INSTRUCTIONS FOR THE TASK -> Below are records to be repeated in full. Give them exactly.

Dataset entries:
=== Section Start ===

(** A filter that selects by a unique key finds the row itself only. *)
Lemma filter_key {A K} (key : A -> K) (eqb : K -> K -> bool) (l : list A) x :
  (forall a b, eqb a b = true <-> a = b) ->
  NoDup (map key l) -> In x l ->
  List.filter (fun y => eqb (key y) (key x)) l = [x].
Proof.
  intros Heqb.
  assert (Hrefl : eqb (key x) (key x) = true) by now apply Heqb.
  assert (Hneq : forall y, key y <> key x -> eqb (key y) (key x) = false).
  { intros y Hy. apply not_true_is_false. intros E. now apply Heqb in E. }
  induction l as [|y l IH]; simpl; intros Hnd Hin; [contradiction |].
  apply NoDup_cons in Hnd as [Hy Hnd]. rewrite list_elem_of_In in Hy.
  destruct Hin as [-> | Hin].
  - rewrite Hrefl. f_equal.
    clear IH Hnd. induction l as [|z l IH]; simpl; [reflexivity |].
    rewrite Hneq.
    + apply IH. intros Hx. apply Hy. simpl. now right.
    + intros E. apply Hy. rewrite <- E. simpl. now left.
  - rewrite Hneq.
    + now apply IH.
    + intros E. apply Hy. rewrite E. apply in_map, Hin.
Qed.

(** ** The code generator *)

Lemma length_string_of_list_ascii l :
  String.length (string_of_list_ascii l) = length l.
Proof. induction l as [|c l IH]; simpl; [reflexivity | now rewrite IH]. Qed.

Lemma draw_unused_ext fuel f g n tape :
  (forall c, f c = g c) ->
  draw_unused fuel f n tape = draw_unused fuel g n tape.
Proof.
  intros Hfg. revert tape. induction fuel as [|fuel IH]; intros tape; simpl; [reflexivity |].
  destruct (length tape <? n); [reflexivity |].
  rewrite Hfg. destruct (g _); [apply IH | reflexivity].
Qed.

(** A drawn code is unused and has the requested length. *)
Lemma draw_unused_spec fuel f n tape c rest :
  draw_unused fuel f n tape = Some (c, rest) ->
  f c = false /\ String.length c = n.
Proof.
  revert tape. induction fuel as [|fuel IH]; intros tape; simpl; [discriminate |].
  destruct (Nat.ltb_spec (length tape) n) as [Hlt|Hge]; [discriminate |].
  destruct (f (string_of_list_ascii (firstn n tape))) eqn:E.
  - apply IH.
  - intros H; inversion H; subst. split; [exact E |].
    rewrite length_string_of_list_ascii, length_firstn. lia.
Qed.

Lemma draw_codes_ext k : forall f g n tape,
  (forall c, f c = g c) ->
  draw_codes k f n tape = draw_codes k g n tape.
Proof.
  induction k as [|k IH]; intros f g n tape Hfg; cbn [draw_codes]; [reflexivity |].
  rewrite (draw_unused_ext _ f g n tape Hfg).
  destruct (draw_unused _ g n tape) as [[c rest]|]; [| reflexivity].
  rewrite (IH (fun x => f x || String.eqb c x) (fun x => g x || String.eqb c x)).
  - reflexivity.
  - intros x. now rewrite Hfg.
Qed.

(** The drawn codes: as many as asked for, of the requested length, unused
    before, and pairwise distinct. *)
Lemma draw_codes_spec k : forall f n tape codes rest,
  draw_codes k f n tape = Some (codes, rest) ->
  length codes = k
  /\ Forall (fun c => String.length c = n /\ f c = false) codes
  /\ NoDup codes.
Proof.
  induction k as [|k IH]; intros f n tape codes rest; cbn [draw_codes].
  - intros H; inversion H; subst. repeat split; constructor.
  - destruct (draw_unused _ f n tape) as [[c rest1]|] eqn:E1; [| discriminate].
    destruct (draw_codes k _ n rest1) as [[cs rest2]|] eqn:E2; [| discriminate].
    intros H; inversion H; subst.
    apply draw_unused_spec in E1 as [Hc Hlen].
    apply IH in E2 as (Hk & Hall & Hnd).
    split; [simpl; now rewrite Hk |].
    split.
    + constructor; [auto |].
      eapply Forall_impl; [exact Hall |].
      simpl. intros x [Hx1 Hx2]. split; [exact Hx1 |].
      now apply orb_false_iff in Hx2 as [Hx2 _].
    + apply NoDup_cons. split; [| exact Hnd].
      intros Hin. rewrite Forall_forall in Hall.
      apply Hall in Hin as [_ Hin].
      apply orb_false_iff in Hin as [_ Hin].
      now rewrite String.eqb_refl in Hin.
Qed.

Lemma get_unused_code_Ok n w c w' :
  get_unused_code n w = (Ok c, w') ->
  draw_unused (S (length (rng w))) (code_in_use (db w)) n (rng w) = Some (c, rng w')
  /\ db w' = db w /\ clock w' = clock w.
Proof.
  unfold get_unused_code.
  destruct (draw_unused _ _ n (rng w)) as [[c' rest]|]; intros H; inversion H; subst.
  auto.
Qed.

(** ** ORM calls *)

Lemma objects_create_Ok n c vs u s e w v w' :
  objects_create n c vs u s e w = (Ok v, w') ->
  code_in_use (db w) c = false
  /\ v = Voucher.mk (next_voucher_id (db w)) n c u s e vs ∅ (clock w) 0 0
  /\ db w' = mkStore (vouchers (db w) ++ [v]) (voucher_sets (db w))
                     (S (next_voucher_id (db w))) (next_set_id (db w))
  /\ rng w' = rng w /\ clock w' = clock w.
Proof.
  unfold objects_create. intros H.
  run_inv H. run_inv Hrun. run_inv Hrun0. run_inv Hrun.
  destruct (code_in_use (db w) c) eqn:E; [discriminate Hrun1 |].
  run_inv Hrun1. apply write_Ok in Hrun as (Hdb & Hrng & Hclock).
  run_inv Hrun0. auto.
Qed.

Lemma offers_set_Ok pk o w u w' :
  offers_set pk o w = (Ok u, w') ->
  db w' = with_vouchers (update_where (has_id pk) (Voucher.offers_set o)) (db w)
  /\ rng w' = rng w /\ clock w' = clock w.
Proof. apply write_Ok. Qed.

Lemma offers_add_Ok pk o w u w' :
  offers_add pk o w = (Ok u, w') ->
  db w' = with_vouchers (update_where (has_id pk) (Voucher.offers_add o)) (db w)
  /\ rng w' = rng w /\ clock w' = clock w.
Proof. apply write_Ok. Qed.

Lemma update_count_Ok pk w u w' :
  update_count pk w = (Ok u, w') ->
  db w' = with_voucher_sets
            (update_where (set_has_id pk)
               (VoucherSet.set_num_vouchers (vouchers_count pk (db w)))) (db w)
  /\ rng w' = rng w /\ clock w' = clock w.
Proof. intros H. apply write_Ok in H. exact H. Qed.

Lemma get_object_Ok {A} (p : A -> bool) table w a w' :
  get_object p table w = (Ok a, w') ->
  get p (table (db w)) = Found a /\ w' = w.
Proof.
  unfold get_object. intros H. run_inv H. run_inv Hrun.
  destruct (get p (table (db w))); try discriminate Hrun0.
  run_inv Hrun0. auto.
Qed.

=== Section End ===

RESPONSE ->
(** A filter that selects by a unique key finds the row itself only. *)
Lemma filter_key {A K} (key : A -> K) (eqb : K -> K -> bool) (l : list A) x :
  (forall a b, eqb a b = true <-> a = b) ->
  NoDup (map key l) -> In x l ->
  List.filter (fun y => eqb (key y) (key x)) l = [x].
Proof.
  intros Heqb.
  assert (Hrefl : eqb (key x) (key x) = true) by now apply Heqb.
  assert (Hneq : forall y, key y <> key x -> eqb (key y) (key x) = false).
  { intros y Hy. apply not_true_is_false. intros E. now apply Heqb in E. }
  induction l as [|y l IH]; simpl; intros Hnd Hin; [contradiction |].
  apply NoDup_cons in Hnd as [Hy Hnd]. rewrite list_elem_of_In in Hy.
  destruct Hin as [-> | Hin].
  - rewrite Hrefl. f_equal.
    clear IH Hnd. induction l as [|z l IH]; simpl; [reflexivity |].
    rewrite Hneq.
    + apply IH. intros Hx. apply Hy. simpl. now right.
    + intros E. apply Hy. rewrite <- E. simpl. now left.
  - rewrite Hneq.
    + now apply IH.
    + intros E. apply Hy. rewrite E. apply in_map, Hin.
Qed.

(** ** The code generator *)

Lemma length_string_of_list_ascii l :
  String.length (string_of_list_ascii l) = length l.
Proof. induction l as [|c l IH]; simpl; [reflexivity | now rewrite IH]. Qed.

Lemma draw_unused_ext fuel f g n tape :
  (forall c, f c = g c) ->
  draw_unused fuel f n tape = draw_unused fuel g n tape.
Proof.
  intros Hfg. revert tape. induction fuel as [|fuel IH]; intros tape; simpl; [reflexivity |].
  destruct (length tape <? n); [reflexivity |].
  rewrite Hfg. destruct (g _); [apply IH | reflexivity].
Qed.

(** A drawn code is unused and has the requested length. *)
Lemma draw_unused_spec fuel f n tape c rest :
  draw_unused fuel f n tape = Some (c, rest) ->
  f c = false /\ String.length c = n.
Proof.
  revert tape. induction fuel as [|fuel IH]; intros tape; simpl; [discriminate |].
  destruct (Nat.ltb_spec (length tape) n) as [Hlt|Hge]; [discriminate |].
  destruct (f (string_of_list_ascii (firstn n tape))) eqn:E.
  - apply IH.
  - intros H; inversion H; subst. split; [exact E |].
    rewrite length_string_of_list_ascii, length_firstn. lia.
Qed.

Lemma draw_codes_ext k : forall f g n tape,
  (forall c, f c = g c) ->
  draw_codes k f n tape = draw_codes k g n tape.
Proof.
  induction k as [|k IH]; intros f g n tape Hfg; cbn [draw_codes]; [reflexivity |].
  rewrite (draw_unused_ext _ f g n tape Hfg).
  destruct (draw_unused _ g n tape) as [[c rest]|]; [| reflexivity].
  rewrite (IH (fun x => f x || String.eqb c x) (fun x => g x || String.eqb c x)).
  - reflexivity.
  - intros x. now rewrite Hfg.
Qed.

(** The drawn codes: as many as asked for, of the requested length, unused
    before, and pairwise distinct. *)
Lemma draw_codes_spec k : forall f n tape codes rest,
  draw_codes k f n tape = Some (codes, rest) ->
  length codes = k
  /\ Forall (fun c => String.length c = n /\ f c = false) codes
  /\ NoDup codes.
Proof.
  induction k as [|k IH]; intros f n tape codes rest; cbn [draw_codes].
  - intros H; inversion H; subst. repeat split; constructor.
  - destruct (draw_unused _ f n tape) as [[c rest1]|] eqn:E1; [| discriminate].
    destruct (draw_codes k _ n rest1) as [[cs rest2]|] eqn:E2; [| discriminate].
    intros H; inversion H; subst.
    apply draw_unused_spec in E1 as [Hc Hlen].
    apply IH in E2 as (Hk & Hall & Hnd).
    split; [simpl; now rewrite Hk |].
    split.
    + constructor; [auto |].
      eapply Forall_impl; [exact Hall |].
      simpl. intros x [Hx1 Hx2]. split; [exact Hx1 |].
      now apply orb_false_iff in Hx2 as [Hx2 _].
    + apply NoDup_cons. split; [| exact Hnd].
      intros Hin. rewrite Forall_forall in Hall.
      apply Hall in Hin as [_ Hin].
      apply orb_false_iff in Hin as [_ Hin].
      now rewrite String.eqb_refl in Hin.
Qed.

Lemma get_unused_code_Ok n w c w' :
  get_unused_code n w = (Ok c, w') ->
  draw_unused (S (length (rng w))) (code_in_use (db w)) n (rng w) = Some (c, rng w')
  /\ db w' = db w /\ clock w' = clock w.
Proof.
  unfold get_unused_code.
  destruct (draw_unused _ _ n (rng w)) as [[c' rest]|]; intros H; inversion H; subst.
  auto.
Qed.

(** ** ORM calls *)

Lemma objects_create_Ok n c vs u s e w v w' :
  objects_create n c vs u s e w = (Ok v, w') ->
  code_in_use (db w) c = false
  /\ v = Voucher.mk (next_voucher_id (db w)) n c u s e vs ∅ (clock w) 0 0
  /\ db w' = mkStore (vouchers (db w) ++ [v]) (voucher_sets (db w))
                     (S (next_voucher_id (db w))) (next_set_id (db w))
  /\ rng w' = rng w /\ clock w' = clock w.
Proof.
  unfold objects_create. intros H.
  run_inv H. run_inv Hrun. run_inv Hrun0. run_inv Hrun.
  destruct (code_in_use (db w) c) eqn:E; [discriminate Hrun1 |].
  run_inv Hrun1. apply write_Ok in Hrun as (Hdb & Hrng & Hclock).
  run_inv Hrun0. auto.
Qed.

Lemma offers_set_Ok pk o w u w' :
  offers_set pk o w = (Ok u, w') ->
  db w' = with_vouchers (update_where (has_id pk) (Voucher.offers_set o)) (db w)
  /\ rng w' = rng w /\ clock w' = clock w.
Proof. apply write_Ok. Qed.

Lemma offers_add_Ok pk o w u w' :
  offers_add pk o w = (Ok u, w') ->
  db w' = with_vouchers (update_where (has_id pk) (Voucher.offers_add o)) (db w)
  /\ rng w' = rng w /\ clock w' = clock w.
Proof. apply write_Ok. Qed.

Lemma update_count_Ok pk w u w' :
  update_count pk w = (Ok u, w') ->
  db w' = with_voucher_sets
            (update_where (set_has_id pk)
               (VoucherSet.set_num_vouchers (vouchers_count pk (db w)))) (db w)
  /\ rng w' = rng w /\ clock w' = clock w.
Proof. intros H. apply write_Ok in H. exact H. Qed.

Lemma get_object_Ok {A} (p : A -> bool) table w a w' :
  get_object p table w = (Ok a, w') ->
  get p (table (db w)) = Found a /\ w' = w.
Proof.
  unfold get_object. intros H. run_inv H. run_inv Hrun.
  destruct (get p (table (db w))); try discriminate Hrun0.
  run_inv Hrun0. auto.
Qed.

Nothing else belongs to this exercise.